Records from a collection
(** The [WaterReminder] object and what the run has done so far. *)
Record State : Type := {
  config_file : string;                 (* [self.config_file] *)
  config : gmap string pyval;           (* [self.config] *)
  files : gmap string file;             (* the working directory *)
  clock_reads : nat;                    (* readings of the clock taken *)
  notify_calls : nat;                   (* calls of the notifier made *)
  shown : list (pyval * pyval);         (* notifications displayed: title, message *)
  stdin : list string;                  (* lines still to be read *)
  stdout : list string;                 (* what was printed, oldest first *)
  (* the items of [self.config] whose keys are no strings, oldest first *)
  config_other : list other_item;
  (* [open(path, 'w')] and the write of this content: [None] when they
     succeed; otherwise the exception raised (the path is a directory, the
     file or the directory is read-only, the text cannot be encoded), and
     what the path holds afterwards when that is not what it held before
     (a file that was truncated before the failure) *)
  write_failure : string -> file -> option (exn * option file)
}.

Definition with_config_file (x : string) (s : State) : State :=
  {| config_file := x; config := config s; files := files s;
     clock_reads := clock_reads s; notify_calls := notify_calls s;
     shown := shown s; stdin := stdin s; stdout := stdout s;
     config_other := config_other s; write_failure := write_failure s |}.
Definition with_config (x : gmap string pyval) (s : State) : State :=
  {| config_file := config_file s; config := x; files := files s;
     clock_reads := clock_reads s; notify_calls := notify_calls s;
     shown := shown s; stdin := stdin s; stdout := stdout s;
     config_other := config_other s; write_failure := write_failure s |}.
Definition with_files (x : gmap string file) (s : State) : State :=
  {| config_file := config_file s; config := config s; files := x;
     clock_reads := clock_reads s; notify_calls := notify_calls s;
     shown := shown s; stdin := stdin s; stdout := stdout s;
     config_other := config_other s; write_failure := write_failure s |}.
Definition with_clock_reads (x : nat) (s : State) : State :=
  {| config_file := config_file s; config := config s; files := files s;
     clock_reads := x; notify_calls := notify_calls s;
     shown := shown s; stdin := stdin s; stdout := stdout s;
     config_other := config_other s; write_failure := write_failure s |}.
Definition with_notify_calls (x : nat) (s : State) : State :=
  {| config_file := config_file s; config := config s; files := files s;
     clock_reads := clock_reads s; notify_calls := x;
     shown := shown s; stdin := stdin s; stdout := stdout s;
     config_other := config_other s; write_failure := write_failure s |}.
Definition with_shown (x : list (pyval * pyval)) (s : State) : State :=
  {| config_file := config_file s; config := config s; files := files s;
     clock_reads := clock_reads s; notify_calls := notify_calls s;
     shown := x; stdin := stdin s; stdout := stdout s;
     config_other := config_other s; write_failure := write_failure s |}.
Definition with_stdin (x : list string) (s : State) : State :=
  {| config_file := config_file s; config := config s; files := files s;
     clock_reads := clock_reads s; notify_calls := notify_calls s;
     shown := shown s; stdin := x; stdout := stdout s;
     config_other := config_other s; write_failure := write_failure s |}.
Definition with_stdout (x : list string) (s : State) : State :=
  {| config_file := config_file s; config := config s; files := files s;
     clock_reads := clock_reads s; notify_calls := notify_calls s;
     shown := shown s; stdin := stdin s; stdout := x;
     config_other := config_other s; write_failure := write_failure s |}.

Definition with_config_other (x : list other_item) (s : State) : State :=
  {| config_file := config_file s; config := config s; files := files s;
     clock_reads := clock_reads s; notify_calls := notify_calls s;
     shown := shown s; stdin := stdin s; stdout := stdout s;
     config_other := x; write_failure := write_failure s |}.
Definition with_write_failure
    (x : string -> file -> option (exn * option file)) (s : State) : State :=
  {| config_file := config_file s; config := config s; files := files s;
     clock_reads := clock_reads s; notify_calls := notify_calls s;
     shown := shown s; stdin := stdin s; stdout := stdout s;
     config_other := config_other s; write_failure := x |}.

| Task to complete |
Line count for "list": count the lines in the records above that contain this word, and write only the number.

| Response to this exercise |
8